**Task to carry out**
Copy every line from the one containing "fuel [amf3_decode_total] shows" through the last line of the records below, both included, and nothing else.

───

(* ===== verification/Prelude.v ===== *)
(** * Verification of qumo

    qumo is a media relay (Media over QUIC) written in Go. An application signs
    capability tokens with its own Ed25519 key; clients connect to a relay with
    them, or connect with none and present them later as tickets; the relay
    verifies them against a key set it refreshes, confines each session to the
    tenant of its key, distributes groups of frames through a ring of caches,
    chooses the relay each announcement is fetched from, and reports usage. An
    ingest gateway takes RTMP and RTSP publishers and pulls RTSP cameras; a
    packager stores groups as fragments and serves them as HLS and DASH. This
    library models the parts that carry those guarantees and proves them. The
    modelled code is under src/token, src/usage, src/internal/auth,
    src/internal/relay, src/internal/rtmp, src/internal/rtsp,
    src/internal/ingest, src/internal/cmaf, src/internal/hls, src/internal/funnel,
    src/internal/relaycred, src/internal/integration, src/internal/geodns,
    src/internal/update, src/internal/upstream, src/internal/tlsclient,
    src/internal/envconfig and src/internal/cors.

    ** How the parts interact

    token gives [Sign] and [Verify]; auth's [Verifier] calls [Verify] on the keys
    of its [keyStore], which a key source replaces; the relay's [Server] asks the
    verifier at connect ([Authorize]), at each re-check ([lease]) and for each
    ticket ([Ticket], [FirstTicket]), keeps which credential is in force for each
    root ([rootHolds]) and what a session holds ([heldGrants]), and tells the
    usage reporter through the verifier. The group ring is shared by one filler
    per group and any number of readers; a subscriber's egress reads it, is woken
    by the broadcast notification and counts what it lost in the drop reports.
    The election picks, among the announcements of a path, the route the ring is
    filled from; a first subscriber makes the handler subscribe upstream, and the
    distributor that starts fills the ring until the upstream track ends. The ingest's session turns RTMP tags and RTSP packets into groups
    and announces them like the relay does. The packager subscribes to the
    announced broadcasts, stores their groups under the epoch of their feed, and
    its muxer answers viewers from the stored groups. The publish check and the
    viewer check are functions the verifier supplies. A publisher (upstream) and the
    packager sign a credential for each dial; Upstream.v and HlsEgress.v run what they
    dial through the relay's verifier, and Upstream.v what the funnel accepts through the
    grant its publisher signs.

    ** The files

    - Prelude.v: the result type of fallible calls and its monad, machine-width
      integers, the shared tactics and hint databases. GoStrings.v, GoText.v,
      GoPath.v, GoTime.v, GoFloat.v, Base64.v, GoURL.v and GoBytes.v: what the
      sources use of Go's strings, strconv, path, time, float64 conversion,
      base64, net/url and byte readers.
    - TokenPath.v, TokenGrant.v (token/path.go, token/grant.go): canonical
      directories, the prefix rule, grants and the paths they allow. moqt's
      pattern parser and matcher, a dependency, are the class [Moqt] with
      [MoqtLaws].
    - TokenClaims.v, TokenKey.v, Token.v (token/token.go, token/key.go): the JSON
      of claims and keys, key sets, signing and verification. Ed25519, SHA-256
      and JSON text are the classes [Crypto] and [JsonText] with their laws;
      TokenExample.v has an instance and evaluates everything on it.
    - AuthVerifier.v (internal/auth: auth.go, grant.go, keyset.go, keysource.go,
      verifier.go): the key store and its sources, and every decision of the
      verifier. Usage.v (usage/usage.go, internal/auth/usage.go): the usage
      reporter, its flush and the records' format.
    - RootHolds.v, AdmitSession.v (internal/relay/admit.go): the credentials of a
      session. RootHolds.v has the operations of [rootHolds] and the step
      relation of their interleavings. AdmitSession.v has [heldGrants] and the
      handlers [serveTicket] and [serveConnection] as program counters whose
      steps are the locked calls of the code; it is written against the
      interface [TicketVerifier], which AuthVerifier.v discharges. Lease.v
      (internal/relay/lease.go) is the re-check of a live session.
    - GroupRing.v, GroupConc.v (internal/relay/group_cache.go, frame_pool.go): the
      ring with its pools, operation by operation, then the atomics inside the
      operations, action by action (Modules Appenders, Reader, Release).
    - Distributor.v (handler.go: ingest, its fill workers and drop forwarder, and a
      subscriber's egress beside them), Tracks.v (handler.go: ServeTrack, subscribe,
      the redirects and TrackInfo, one flight per track).
    - Drops.v (drop_reporter.go, drop_distributor.go), Notify.v
      (broadcast_notify.go and the ingest's copy, Modules Relay and Ingest),
      Egress.v (handler.go: the subscriber's loop over the ring), Routes.v
      (handler.go: announcing and replacing a route), Election.v (server.go: the
      election among the announcements of one path).
    - Amf0.v, Amf3.v, Amf3RoundTrip.v, Rtmp.v, RtmpStream.v, RtmpHandshake.v
      (internal/rtmp): AMF0 values; AMF3 values with the store their references
      share, and their round trip; chunks and messages, the negotiation of a stream
      and its frames, and the handshake.
    - Frames.v (integration and moqt's media frames as the ingest writes them),
      Flv.v (ingest: FLV tags, AVC and AAC configuration, SPS), Ingest.v (ingest:
      tracks, session, the RTMP loop), Rtp.v (internal/rtsp/rtp.go,
      internal/ingest/rtsp.go and the AAC depacketizer: RTP packets and the
      tracks they feed).
    - Rtsp.v (internal/rtsp: requests, responses, interleaved frames, session
      descriptions and digest authentication over the bytes of a connection; net/url
      is the class [URLs]), RtspServer.v (internal/ingest/rtsp.go: a publisher's
      connection, round by round), RtspClient.v (internal/rtsp/client.go and
      internal/ingest/rtsp_pull.go: the client's operations in a monad, and the pull).
    - Cmaf.v (internal/cmaf: the LOC container, the packager and fragments), Hls.v
      (internal/hls: stored groups), HlsFeed.v (feed.go: the feeds of a broadcast),
      HlsGate.v (gate.go: one feed at a time), HlsManifest.v (playlists, the DASH
      manifest and the segments served), HlsMux.v (the muxer's registry, its
      redirects and its viewers), HlsEgress.v (feed.go, cmd.go: the egress's
      configuration, its credential and its dial), HlsCatalog.v (feed.go: the catalog of
      a broadcast, the media it describes, the handling of an announcement).
    - PeerTrust.v (internal/relay/peer_trust.go: what makes a session a peer's, with
      X.509 verification as the class [X509]), Sessions.v (server.go, admit.go: the
      entries of the relay's server, the session they serve and its end; Modules
      [Pending], [Ends] and [Dialed] for what interleaves between sessions),
      RelayCred.v (internal/relaycred and internal/relay/backoff.go: renewing a
      session's credential, backing off), TlsSplit.v (tls_split.go: one port for TLS and
      HTTP), Stats.v (stats.go: the sampler of gauges and its deferred deletions),
      OpenTimeout.v (open_timeout.go: one context for many opens).
    - Funnel.v (internal/funnel: authorize.go, egress.go, restore.go): the check of a
      request over AuthVerifier.v, and the records served to subscribers. GoQuery.v
      (queries, written and read back) and Upstream.v (internal/upstream,
      internal/tlsclient, the key files of token/key.go, relaycred's Sign): a publisher's
      configuration, its credentials and its loop.
    - Settings.v (internal/envconfig, internal/cors, internal/hls/cors.go), GoNetip.v (what geodns uses of
      netip), GeoPick.v and GeoServer.v (internal/geodns: the feed and the pick of a
      region; the server, its loops and settings), Update.v (internal/update:
      versions, the choice of a release, the replacement of the executable over a
      file system whose operations may fail).
    - TokenExample.v, AuthExample.v, AdmitExample.v, LeaseExample.v: concrete runs
      on which the theorems' hypotheses are discharged.

    ** What the theorems show

    - Tokens: a verified token is authentic and in time (C1) and
      confined to its key's prefix (C2), where the string test is the
      order on path segments (C4); what was signed is verified
      (C3).
    - Sessions: none runs open (C9), each is counted and its end
      reported (C10); an anonymous session has one tenant in every
      interleaving (C5) and its handlers refine the
      discipline of its roots (C6); tickets are sound
      (C7) and a lease closes a session exactly when a re-check is refused
      (C8). Only the CA makes peers (C11); a client's session does not
      outlive its grant (C12).
    - The ring and its subscribers: a held group is pinned (C13), a
      buffer has one owner (C14); a track is served as it was read
      (C15), its distributor comes to an end (C16) and is
      the only one asking the publisher (C17); an egress accounts for every
      group (C18), which holds beside the distributor too
      (C19); drops are told once (C20) within bounded
      memory (C21).
    - Routes: every live route is installed or the one fallback (C22),
      which takes over (C23).
    - Ingest: no wake-up is lost (C24), subscribers are served in
      order (C25); RTP packets become the frames that were sent
      (C28) and never a panic (C29); an RTSP
      publisher is heard while permitted (C30). RTMP messages survive the
      wire (C39), and reading is safe
      (C40).
    - Publishers: what an accepted configuration dials is admitted by the relay, to
      publish what it names (C26); the funnel accepts a request exactly when the
      application permitted it (C27).
    - Packager: what a playlist lists is served (C31), feeds share
      no epoch (C32), the listing is exact (C33), viewers
      see what they may (C34).
    - Around the relay: the name server answers from the last good feed
      (C35); an update never loses the binary (C36).
    - Usage: no event is lost or invented (C37) and every record
      validates (C38).
    The files prove more than these: each states its own theorems, and those that
    show where the code does not do what it means to ([reader_can_miss_tail],
    [native_end_lost] and their like) are named where they stand.

    ** Modelling choices

    Strings are Rocq strings in the token, relay, packager and RTSP text files and
    byte lists in the media files; integers are [Z], wrapped where the width can
    matter ([wrapu], [wraps]); float64 is [spec_float] with the conversions of IEEE
    binary64; the value Go leaves to the platform (an out-of-range float to integer
    conversion) is a parameter. Maps are [gmap]s; where Go's order of iteration
    matters the order is a parameter or the theorem holds up to permutation.
    Mutexes make a method one step; atomics outside them are steps of their own.
    Time is a parameter of each call or a clock that only advances. Panics are
    values: an index out of range is an error of its own kind, so that "never
    panics" is a statement. The fMP4 boxes the packager writes come from a library
    and are the class [Mp4]; playlists are lists of lines.

    Fuel: the AMF0 object and array loops take the length of the input, since
    each round consumes a byte ([decodeValue_total] shows it is never reached);
    [readMessage] likewise ([readMessage_safe]), and a message of k bytes takes at
    most k + 1 chunks ([message_bytes_total]); the usage flush takes one round per
    record; the media frame and STAP-A loops take the length of the payload, since
    each round consumes its header ([allFrames_total], [stapa_safe]); AMF3 values take a
    fuel [amf3_decode_total] shows is enough; a muxer
    follows at most [maxRedirectHops] redirects, which is the code's own bound.
    None of these bounds changes a result.

    ** What is not modelled

    QUIC, HTTP, TLS records and file access (their results are arguments), metrics but
    for the sampler's, logs and the status page, the processes around the parts (every
    cmd.go but geodns's and the settings of hls's, magefiles, the playground, tools and
    benchmarks), whose code starts goroutines and calls the operating system. Of
    modelled files: the catalog the ingest writes, the goroutines around the RTSP pull,
    relaycred's binding to a session, the unpacking of an update's archive. Whole parts:
    load generation, which measures the relay from outside, and the RTMP dialer and
    listener, which are socket calls. In Election.v an announcement that is
    over already when it is elected is not modelled; in Egress.v the notification is
    the sequence it initialises, whose wake-ups are Notify.v's; in RtspServer.v a
    permission's timer does not fire while the ANNOUNCE that replaces it is handled. *)
From stdpp Require Export base tactics option list numbers strings gmap.
From Stdlib Require Export ZArith Lia Ascii.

───

**Result below**
    fuel [amf3_decode_total] shows is enough; a muxer
    follows at most [maxRedirectHops] redirects, which is the code's own bound.
    None of these bounds changes a result.

    ** What is not modelled

    QUIC, HTTP, TLS records and file access (their results are arguments), metrics but
    for the sampler's, logs and the status page, the processes around the parts (every
    cmd.go but geodns's and the settings of hls's, magefiles, the playground, tools and
    benchmarks), whose code starts goroutines and calls the operating system. Of
    modelled files: the catalog the ingest writes, the goroutines around the RTSP pull,
    relaycred's binding to a session, the unpacking of an update's archive. Whole parts:
    load generation, which measures the relay from outside, and the RTMP dialer and
    listener, which are socket calls. In Election.v an announcement that is
    over already when it is elected is not modelled; in Egress.v the notification is
    the sequence it initialises, whose wake-ups are Notify.v's; in RtspServer.v a
    permission's timer does not fire while the ANNOUNCE that replaces it is handled. *)
From stdpp Require Export base tactics option list numbers strings gmap.
From Stdlib Require Export ZArith Lia Ascii.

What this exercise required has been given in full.